Stored entries
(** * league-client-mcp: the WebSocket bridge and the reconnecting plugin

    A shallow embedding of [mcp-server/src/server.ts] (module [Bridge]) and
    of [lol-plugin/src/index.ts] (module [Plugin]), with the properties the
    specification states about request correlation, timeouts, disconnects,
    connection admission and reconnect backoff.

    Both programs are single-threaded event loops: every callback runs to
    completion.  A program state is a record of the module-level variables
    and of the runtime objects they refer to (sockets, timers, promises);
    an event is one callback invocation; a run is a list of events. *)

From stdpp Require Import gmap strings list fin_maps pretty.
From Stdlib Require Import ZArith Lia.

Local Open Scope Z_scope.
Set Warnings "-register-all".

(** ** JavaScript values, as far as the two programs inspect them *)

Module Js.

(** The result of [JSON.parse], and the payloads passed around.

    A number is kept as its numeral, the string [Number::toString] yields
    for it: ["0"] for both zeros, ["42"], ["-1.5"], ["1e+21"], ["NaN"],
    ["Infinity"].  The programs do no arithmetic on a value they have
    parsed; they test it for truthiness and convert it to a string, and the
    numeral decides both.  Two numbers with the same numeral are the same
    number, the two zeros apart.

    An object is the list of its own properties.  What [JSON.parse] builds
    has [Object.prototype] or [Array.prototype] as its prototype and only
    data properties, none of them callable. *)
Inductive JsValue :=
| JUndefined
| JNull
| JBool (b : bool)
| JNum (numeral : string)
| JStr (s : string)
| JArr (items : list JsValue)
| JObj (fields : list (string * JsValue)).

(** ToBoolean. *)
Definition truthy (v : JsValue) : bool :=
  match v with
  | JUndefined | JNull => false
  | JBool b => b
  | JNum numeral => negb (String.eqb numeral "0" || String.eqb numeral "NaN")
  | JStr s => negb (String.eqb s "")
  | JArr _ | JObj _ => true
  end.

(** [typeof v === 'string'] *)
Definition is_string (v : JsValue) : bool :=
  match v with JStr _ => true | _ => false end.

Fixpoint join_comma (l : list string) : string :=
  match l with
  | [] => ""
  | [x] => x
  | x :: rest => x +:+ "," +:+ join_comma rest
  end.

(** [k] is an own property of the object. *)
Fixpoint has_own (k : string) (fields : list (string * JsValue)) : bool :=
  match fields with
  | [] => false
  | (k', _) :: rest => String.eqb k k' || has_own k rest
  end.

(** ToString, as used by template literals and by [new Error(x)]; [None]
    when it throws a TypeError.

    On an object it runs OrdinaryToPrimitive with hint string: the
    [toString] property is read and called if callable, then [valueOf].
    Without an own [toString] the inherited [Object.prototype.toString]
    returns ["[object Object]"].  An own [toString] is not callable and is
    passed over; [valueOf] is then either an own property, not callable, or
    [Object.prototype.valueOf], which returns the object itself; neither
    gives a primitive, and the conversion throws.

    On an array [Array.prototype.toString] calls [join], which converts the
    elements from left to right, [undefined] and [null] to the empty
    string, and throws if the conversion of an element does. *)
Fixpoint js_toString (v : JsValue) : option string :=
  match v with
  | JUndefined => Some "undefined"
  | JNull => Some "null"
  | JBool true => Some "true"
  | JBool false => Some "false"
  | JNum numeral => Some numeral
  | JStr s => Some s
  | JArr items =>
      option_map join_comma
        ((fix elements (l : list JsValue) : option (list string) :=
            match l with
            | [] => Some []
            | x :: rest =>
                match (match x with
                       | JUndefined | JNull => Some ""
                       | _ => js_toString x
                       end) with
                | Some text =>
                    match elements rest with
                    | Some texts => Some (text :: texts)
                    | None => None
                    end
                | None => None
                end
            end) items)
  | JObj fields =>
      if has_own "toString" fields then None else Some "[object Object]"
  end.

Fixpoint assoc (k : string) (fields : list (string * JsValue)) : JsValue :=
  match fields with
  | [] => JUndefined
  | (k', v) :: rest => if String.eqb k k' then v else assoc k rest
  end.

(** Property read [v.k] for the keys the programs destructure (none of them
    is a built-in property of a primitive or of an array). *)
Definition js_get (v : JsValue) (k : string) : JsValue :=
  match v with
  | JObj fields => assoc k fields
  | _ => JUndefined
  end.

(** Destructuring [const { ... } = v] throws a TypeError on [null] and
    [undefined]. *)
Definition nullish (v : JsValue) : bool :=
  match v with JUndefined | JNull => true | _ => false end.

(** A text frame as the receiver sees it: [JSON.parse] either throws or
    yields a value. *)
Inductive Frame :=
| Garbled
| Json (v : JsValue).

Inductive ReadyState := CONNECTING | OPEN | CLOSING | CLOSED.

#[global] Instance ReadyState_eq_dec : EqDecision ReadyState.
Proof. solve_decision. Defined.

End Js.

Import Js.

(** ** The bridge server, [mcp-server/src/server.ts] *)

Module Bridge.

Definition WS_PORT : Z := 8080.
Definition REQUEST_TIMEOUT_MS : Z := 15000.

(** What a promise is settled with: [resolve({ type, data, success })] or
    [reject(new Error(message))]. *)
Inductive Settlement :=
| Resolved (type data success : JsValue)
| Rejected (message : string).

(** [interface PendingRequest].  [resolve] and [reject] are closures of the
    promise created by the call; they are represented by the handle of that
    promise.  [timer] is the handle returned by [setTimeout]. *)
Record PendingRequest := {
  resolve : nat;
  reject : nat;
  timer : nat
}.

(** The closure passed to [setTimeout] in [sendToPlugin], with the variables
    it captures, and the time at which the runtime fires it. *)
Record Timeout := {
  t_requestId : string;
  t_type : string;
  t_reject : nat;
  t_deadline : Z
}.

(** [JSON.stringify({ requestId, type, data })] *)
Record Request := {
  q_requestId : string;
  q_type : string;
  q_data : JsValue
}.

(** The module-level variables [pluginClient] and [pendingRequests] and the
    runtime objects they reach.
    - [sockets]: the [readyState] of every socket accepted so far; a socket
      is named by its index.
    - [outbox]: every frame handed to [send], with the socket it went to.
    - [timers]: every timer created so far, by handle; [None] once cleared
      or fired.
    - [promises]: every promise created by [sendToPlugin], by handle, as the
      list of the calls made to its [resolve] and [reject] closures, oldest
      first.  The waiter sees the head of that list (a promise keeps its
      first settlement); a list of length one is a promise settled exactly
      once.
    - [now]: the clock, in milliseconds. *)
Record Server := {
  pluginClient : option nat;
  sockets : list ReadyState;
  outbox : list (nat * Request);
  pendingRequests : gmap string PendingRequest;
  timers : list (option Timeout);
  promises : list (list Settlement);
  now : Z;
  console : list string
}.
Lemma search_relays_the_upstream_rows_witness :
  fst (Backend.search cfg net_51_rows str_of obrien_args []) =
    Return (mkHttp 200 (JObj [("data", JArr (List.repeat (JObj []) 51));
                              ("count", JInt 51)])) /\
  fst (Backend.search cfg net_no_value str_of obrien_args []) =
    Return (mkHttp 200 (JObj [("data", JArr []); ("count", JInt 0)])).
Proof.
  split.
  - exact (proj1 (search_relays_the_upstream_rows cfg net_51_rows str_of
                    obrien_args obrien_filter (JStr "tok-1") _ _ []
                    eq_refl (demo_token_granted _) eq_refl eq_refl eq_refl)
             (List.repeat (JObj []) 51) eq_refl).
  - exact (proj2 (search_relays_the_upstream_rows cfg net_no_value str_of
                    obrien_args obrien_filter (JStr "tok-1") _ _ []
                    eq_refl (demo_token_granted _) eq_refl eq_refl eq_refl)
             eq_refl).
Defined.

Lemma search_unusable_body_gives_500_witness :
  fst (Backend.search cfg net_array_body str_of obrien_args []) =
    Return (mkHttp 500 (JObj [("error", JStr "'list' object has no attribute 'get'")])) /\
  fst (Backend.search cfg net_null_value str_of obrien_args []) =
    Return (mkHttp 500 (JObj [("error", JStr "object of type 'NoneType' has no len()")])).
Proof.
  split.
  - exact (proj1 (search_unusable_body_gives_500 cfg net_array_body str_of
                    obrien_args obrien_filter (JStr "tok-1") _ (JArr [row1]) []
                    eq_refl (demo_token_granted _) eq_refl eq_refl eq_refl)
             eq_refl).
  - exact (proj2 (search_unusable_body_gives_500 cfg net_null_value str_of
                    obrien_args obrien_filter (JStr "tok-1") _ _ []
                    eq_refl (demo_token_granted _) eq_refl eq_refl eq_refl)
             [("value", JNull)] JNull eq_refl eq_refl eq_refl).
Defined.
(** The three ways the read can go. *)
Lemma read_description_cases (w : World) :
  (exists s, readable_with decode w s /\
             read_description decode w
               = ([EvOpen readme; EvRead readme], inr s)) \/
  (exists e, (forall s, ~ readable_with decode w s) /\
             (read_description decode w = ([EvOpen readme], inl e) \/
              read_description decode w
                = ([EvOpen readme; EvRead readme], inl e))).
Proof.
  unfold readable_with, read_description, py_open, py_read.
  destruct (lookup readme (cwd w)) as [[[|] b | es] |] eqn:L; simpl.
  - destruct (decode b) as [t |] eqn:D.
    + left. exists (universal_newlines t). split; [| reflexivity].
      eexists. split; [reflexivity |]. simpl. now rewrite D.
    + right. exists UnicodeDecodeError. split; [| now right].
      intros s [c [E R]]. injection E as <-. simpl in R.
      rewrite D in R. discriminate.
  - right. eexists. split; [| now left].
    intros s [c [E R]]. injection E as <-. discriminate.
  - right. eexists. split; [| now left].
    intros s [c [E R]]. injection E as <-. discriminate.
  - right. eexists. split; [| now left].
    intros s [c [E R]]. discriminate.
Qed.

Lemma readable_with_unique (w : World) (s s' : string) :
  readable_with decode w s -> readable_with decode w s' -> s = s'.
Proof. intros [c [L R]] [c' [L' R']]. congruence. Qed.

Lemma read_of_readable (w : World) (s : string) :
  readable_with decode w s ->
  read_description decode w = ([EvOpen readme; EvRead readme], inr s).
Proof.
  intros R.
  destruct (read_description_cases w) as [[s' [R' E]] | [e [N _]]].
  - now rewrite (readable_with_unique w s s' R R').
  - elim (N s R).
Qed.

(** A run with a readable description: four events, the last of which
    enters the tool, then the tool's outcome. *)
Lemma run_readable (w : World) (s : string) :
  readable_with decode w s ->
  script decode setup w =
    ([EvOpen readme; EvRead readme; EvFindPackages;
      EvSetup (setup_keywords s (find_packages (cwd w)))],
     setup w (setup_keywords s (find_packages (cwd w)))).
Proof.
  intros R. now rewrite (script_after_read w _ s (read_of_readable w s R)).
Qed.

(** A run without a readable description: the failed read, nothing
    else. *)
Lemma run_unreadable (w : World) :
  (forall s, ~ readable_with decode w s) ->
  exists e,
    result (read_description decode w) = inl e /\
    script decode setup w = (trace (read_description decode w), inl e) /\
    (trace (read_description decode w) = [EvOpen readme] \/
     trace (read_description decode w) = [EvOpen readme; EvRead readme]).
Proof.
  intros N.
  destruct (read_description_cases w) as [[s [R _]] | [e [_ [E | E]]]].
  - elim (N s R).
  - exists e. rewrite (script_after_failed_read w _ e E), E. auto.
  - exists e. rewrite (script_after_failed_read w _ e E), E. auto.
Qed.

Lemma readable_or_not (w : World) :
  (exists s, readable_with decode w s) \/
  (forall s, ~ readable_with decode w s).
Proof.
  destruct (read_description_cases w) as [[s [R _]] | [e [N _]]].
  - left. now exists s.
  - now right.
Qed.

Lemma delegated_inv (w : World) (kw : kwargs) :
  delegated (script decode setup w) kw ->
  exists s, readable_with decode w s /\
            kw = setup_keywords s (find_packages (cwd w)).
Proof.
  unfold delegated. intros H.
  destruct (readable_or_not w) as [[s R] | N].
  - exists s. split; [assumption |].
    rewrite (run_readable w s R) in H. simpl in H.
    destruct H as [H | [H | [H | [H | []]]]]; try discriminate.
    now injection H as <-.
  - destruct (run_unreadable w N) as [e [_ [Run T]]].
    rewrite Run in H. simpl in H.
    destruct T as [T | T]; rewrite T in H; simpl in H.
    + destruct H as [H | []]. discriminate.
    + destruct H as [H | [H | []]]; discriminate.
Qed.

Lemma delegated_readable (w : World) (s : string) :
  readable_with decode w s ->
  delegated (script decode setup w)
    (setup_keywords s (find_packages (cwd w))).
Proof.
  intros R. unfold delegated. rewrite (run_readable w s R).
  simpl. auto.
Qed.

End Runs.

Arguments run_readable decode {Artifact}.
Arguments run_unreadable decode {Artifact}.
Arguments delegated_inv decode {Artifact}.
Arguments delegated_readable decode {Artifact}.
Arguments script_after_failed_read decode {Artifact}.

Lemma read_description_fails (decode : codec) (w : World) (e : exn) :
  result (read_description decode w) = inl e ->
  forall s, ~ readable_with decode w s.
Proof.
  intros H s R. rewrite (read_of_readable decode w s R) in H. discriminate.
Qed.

* * *

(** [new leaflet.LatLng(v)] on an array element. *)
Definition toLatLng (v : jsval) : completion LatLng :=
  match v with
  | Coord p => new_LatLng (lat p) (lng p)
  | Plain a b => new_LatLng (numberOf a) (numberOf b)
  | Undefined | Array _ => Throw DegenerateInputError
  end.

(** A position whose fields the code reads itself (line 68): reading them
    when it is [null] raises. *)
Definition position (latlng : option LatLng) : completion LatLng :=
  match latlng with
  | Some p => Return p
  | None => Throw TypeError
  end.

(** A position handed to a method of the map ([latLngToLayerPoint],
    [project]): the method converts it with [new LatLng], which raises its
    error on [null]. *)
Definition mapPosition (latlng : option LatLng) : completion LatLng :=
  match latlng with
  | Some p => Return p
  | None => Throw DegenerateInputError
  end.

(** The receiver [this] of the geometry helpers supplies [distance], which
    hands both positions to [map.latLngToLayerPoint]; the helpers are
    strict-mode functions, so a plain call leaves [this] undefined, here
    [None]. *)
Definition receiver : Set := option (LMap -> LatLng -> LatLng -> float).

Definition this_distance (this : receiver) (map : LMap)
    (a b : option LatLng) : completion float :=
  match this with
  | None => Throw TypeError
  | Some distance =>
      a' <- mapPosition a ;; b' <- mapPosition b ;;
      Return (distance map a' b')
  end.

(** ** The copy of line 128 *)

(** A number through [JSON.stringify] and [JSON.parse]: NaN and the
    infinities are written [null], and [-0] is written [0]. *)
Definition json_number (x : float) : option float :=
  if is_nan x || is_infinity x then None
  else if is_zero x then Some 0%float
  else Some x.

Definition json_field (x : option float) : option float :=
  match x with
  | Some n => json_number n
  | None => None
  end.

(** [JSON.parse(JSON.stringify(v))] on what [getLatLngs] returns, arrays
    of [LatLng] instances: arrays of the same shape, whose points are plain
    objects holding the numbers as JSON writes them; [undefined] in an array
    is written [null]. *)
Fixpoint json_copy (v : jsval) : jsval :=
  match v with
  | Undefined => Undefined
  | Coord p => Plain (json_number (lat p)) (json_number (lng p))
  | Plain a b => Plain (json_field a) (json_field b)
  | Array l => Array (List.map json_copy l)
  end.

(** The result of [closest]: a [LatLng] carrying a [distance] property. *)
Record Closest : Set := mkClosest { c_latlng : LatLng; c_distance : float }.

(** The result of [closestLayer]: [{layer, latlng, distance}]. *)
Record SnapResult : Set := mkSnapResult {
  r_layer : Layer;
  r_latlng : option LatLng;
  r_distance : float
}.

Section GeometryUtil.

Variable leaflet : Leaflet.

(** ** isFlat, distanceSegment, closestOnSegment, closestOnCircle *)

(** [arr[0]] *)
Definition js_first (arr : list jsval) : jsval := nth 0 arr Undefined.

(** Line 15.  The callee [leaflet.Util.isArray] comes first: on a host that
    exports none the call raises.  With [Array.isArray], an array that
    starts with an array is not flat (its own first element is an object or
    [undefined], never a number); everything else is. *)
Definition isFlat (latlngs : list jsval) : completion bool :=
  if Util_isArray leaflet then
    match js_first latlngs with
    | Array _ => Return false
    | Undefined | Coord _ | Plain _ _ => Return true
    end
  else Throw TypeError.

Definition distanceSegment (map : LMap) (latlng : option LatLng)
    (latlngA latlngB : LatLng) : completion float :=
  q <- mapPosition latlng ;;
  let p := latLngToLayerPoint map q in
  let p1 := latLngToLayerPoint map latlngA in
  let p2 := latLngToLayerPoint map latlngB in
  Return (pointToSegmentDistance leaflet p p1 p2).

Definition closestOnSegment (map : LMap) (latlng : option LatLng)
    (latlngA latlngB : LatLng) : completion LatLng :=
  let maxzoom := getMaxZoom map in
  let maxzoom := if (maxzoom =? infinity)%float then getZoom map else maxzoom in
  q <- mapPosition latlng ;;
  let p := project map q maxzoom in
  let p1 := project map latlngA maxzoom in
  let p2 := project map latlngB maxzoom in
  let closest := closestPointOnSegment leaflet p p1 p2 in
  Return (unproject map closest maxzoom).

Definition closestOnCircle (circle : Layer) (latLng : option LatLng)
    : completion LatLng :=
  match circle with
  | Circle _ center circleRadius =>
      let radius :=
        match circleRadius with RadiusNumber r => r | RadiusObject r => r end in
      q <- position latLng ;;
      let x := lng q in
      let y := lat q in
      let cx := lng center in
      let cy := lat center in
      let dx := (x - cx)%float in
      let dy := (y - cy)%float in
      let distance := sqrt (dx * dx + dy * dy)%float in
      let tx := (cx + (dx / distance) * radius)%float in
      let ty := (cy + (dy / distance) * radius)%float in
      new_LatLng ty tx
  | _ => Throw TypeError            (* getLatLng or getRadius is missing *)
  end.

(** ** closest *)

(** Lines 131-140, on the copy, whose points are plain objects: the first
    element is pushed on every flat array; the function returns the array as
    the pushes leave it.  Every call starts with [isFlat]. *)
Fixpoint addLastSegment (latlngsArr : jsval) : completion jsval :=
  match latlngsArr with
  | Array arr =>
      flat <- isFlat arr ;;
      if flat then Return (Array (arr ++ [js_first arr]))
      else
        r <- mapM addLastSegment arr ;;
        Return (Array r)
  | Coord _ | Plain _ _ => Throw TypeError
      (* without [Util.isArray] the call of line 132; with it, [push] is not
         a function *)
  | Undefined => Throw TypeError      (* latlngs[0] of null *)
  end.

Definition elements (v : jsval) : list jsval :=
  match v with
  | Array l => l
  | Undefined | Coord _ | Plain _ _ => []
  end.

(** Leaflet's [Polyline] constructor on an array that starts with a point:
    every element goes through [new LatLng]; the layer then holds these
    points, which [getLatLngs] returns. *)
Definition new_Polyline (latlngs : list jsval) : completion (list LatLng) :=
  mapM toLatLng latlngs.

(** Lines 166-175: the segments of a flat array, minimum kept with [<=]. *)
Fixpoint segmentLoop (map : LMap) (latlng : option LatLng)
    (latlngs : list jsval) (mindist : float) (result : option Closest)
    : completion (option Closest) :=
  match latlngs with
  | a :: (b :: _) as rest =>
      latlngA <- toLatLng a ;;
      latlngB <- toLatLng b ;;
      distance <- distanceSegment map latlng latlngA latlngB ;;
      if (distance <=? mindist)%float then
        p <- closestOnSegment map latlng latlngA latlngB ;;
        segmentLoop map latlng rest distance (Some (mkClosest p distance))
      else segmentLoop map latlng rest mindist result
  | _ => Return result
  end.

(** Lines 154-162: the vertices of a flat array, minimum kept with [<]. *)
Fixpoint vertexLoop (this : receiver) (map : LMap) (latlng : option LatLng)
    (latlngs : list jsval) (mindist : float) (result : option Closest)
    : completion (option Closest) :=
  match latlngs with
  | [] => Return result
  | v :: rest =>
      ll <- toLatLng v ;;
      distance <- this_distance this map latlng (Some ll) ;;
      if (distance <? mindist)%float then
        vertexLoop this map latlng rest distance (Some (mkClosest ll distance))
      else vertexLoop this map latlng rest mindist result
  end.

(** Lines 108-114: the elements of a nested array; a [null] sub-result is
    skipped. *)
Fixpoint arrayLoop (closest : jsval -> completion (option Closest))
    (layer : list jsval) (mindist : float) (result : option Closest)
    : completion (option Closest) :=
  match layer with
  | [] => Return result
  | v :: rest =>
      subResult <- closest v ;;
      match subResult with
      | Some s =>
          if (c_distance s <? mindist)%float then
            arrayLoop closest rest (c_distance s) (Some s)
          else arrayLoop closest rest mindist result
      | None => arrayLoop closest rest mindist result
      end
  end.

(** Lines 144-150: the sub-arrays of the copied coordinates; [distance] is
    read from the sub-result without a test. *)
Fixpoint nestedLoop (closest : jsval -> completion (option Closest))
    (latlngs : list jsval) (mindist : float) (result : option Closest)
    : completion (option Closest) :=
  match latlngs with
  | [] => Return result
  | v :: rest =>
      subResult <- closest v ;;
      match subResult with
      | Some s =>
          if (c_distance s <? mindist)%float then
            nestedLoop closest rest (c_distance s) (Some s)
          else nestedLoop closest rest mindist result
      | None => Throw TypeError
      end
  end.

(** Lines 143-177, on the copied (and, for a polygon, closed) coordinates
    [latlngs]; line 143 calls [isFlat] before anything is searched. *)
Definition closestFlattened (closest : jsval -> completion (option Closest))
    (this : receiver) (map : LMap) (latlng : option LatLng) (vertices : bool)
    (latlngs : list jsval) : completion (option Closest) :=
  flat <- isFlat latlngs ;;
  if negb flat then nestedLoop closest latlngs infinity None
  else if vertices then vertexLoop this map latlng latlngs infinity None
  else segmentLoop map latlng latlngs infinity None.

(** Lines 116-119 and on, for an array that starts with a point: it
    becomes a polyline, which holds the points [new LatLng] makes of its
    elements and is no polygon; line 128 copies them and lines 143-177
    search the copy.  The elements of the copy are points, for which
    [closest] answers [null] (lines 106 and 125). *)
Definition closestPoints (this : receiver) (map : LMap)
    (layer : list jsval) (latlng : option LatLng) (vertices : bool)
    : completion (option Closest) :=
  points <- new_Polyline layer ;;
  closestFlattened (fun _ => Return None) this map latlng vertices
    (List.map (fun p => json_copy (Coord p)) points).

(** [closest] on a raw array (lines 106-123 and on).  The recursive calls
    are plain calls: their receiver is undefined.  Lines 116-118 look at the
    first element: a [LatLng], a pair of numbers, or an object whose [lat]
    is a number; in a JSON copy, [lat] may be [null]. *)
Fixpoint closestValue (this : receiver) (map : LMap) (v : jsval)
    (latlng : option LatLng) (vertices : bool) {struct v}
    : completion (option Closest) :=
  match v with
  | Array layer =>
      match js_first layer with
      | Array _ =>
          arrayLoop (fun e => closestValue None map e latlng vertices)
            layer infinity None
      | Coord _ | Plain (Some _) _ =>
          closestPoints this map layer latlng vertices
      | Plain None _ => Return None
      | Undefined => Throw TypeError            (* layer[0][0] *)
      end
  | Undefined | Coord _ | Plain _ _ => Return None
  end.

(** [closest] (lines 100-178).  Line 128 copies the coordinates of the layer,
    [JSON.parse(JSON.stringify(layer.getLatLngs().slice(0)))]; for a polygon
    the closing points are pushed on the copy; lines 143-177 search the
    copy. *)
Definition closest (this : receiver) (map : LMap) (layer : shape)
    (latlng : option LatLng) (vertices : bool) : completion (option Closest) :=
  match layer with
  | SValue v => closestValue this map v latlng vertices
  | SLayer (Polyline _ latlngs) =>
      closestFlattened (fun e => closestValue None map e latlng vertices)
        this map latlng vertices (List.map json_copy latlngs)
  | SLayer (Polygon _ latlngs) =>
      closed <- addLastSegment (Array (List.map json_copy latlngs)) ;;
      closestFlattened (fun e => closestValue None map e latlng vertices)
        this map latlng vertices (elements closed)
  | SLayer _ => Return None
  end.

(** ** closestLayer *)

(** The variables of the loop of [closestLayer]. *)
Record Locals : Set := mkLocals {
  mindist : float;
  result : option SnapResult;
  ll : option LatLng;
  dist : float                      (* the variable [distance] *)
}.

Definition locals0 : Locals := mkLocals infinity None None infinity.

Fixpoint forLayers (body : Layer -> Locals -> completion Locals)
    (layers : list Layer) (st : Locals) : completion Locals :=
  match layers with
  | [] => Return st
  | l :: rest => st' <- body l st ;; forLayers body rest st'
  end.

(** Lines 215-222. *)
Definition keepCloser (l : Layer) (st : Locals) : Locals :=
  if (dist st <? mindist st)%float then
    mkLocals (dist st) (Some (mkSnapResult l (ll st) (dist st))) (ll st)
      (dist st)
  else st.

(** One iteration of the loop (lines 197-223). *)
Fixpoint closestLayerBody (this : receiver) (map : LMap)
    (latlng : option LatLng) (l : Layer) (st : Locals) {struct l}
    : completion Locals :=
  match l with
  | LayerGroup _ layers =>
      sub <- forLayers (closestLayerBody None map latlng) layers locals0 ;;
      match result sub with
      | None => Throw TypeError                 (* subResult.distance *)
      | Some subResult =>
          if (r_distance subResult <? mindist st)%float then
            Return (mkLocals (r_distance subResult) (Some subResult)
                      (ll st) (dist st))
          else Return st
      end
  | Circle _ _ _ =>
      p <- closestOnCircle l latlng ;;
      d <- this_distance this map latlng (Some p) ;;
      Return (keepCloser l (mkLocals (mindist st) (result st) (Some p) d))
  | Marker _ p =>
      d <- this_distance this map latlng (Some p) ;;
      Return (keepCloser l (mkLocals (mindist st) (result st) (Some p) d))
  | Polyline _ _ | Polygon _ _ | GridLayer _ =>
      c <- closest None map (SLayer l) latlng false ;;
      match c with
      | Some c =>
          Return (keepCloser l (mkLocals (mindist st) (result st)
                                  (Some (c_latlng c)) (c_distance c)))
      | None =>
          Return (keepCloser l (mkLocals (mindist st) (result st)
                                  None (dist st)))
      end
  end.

Task directions: All that belongs in your answer is the stretch of entries above from the line with "(** * league-client-mcp: the" through the line with "(** The result of [JSON.parse], and", printed exactly.

The completed task:
(** * league-client-mcp: the WebSocket bridge and the reconnecting plugin

    A shallow embedding of [mcp-server/src/server.ts] (module [Bridge]) and
    of [lol-plugin/src/index.ts] (module [Plugin]), with the properties the
    specification states about request correlation, timeouts, disconnects,
    connection admission and reconnect backoff.

    Both programs are single-threaded event loops: every callback runs to
    completion.  A program state is a record of the module-level variables
    and of the runtime objects they refer to (sockets, timers, promises);
    an event is one callback invocation; a run is a list of events. *)

From stdpp Require Import gmap strings list fin_maps pretty.
From Stdlib Require Import ZArith Lia.

Local Open Scope Z_scope.
Set Warnings "-register-all".

(** ** JavaScript values, as far as the two programs inspect them *)

Module Js.

(** The result of [JSON.parse], and the payloads passed around.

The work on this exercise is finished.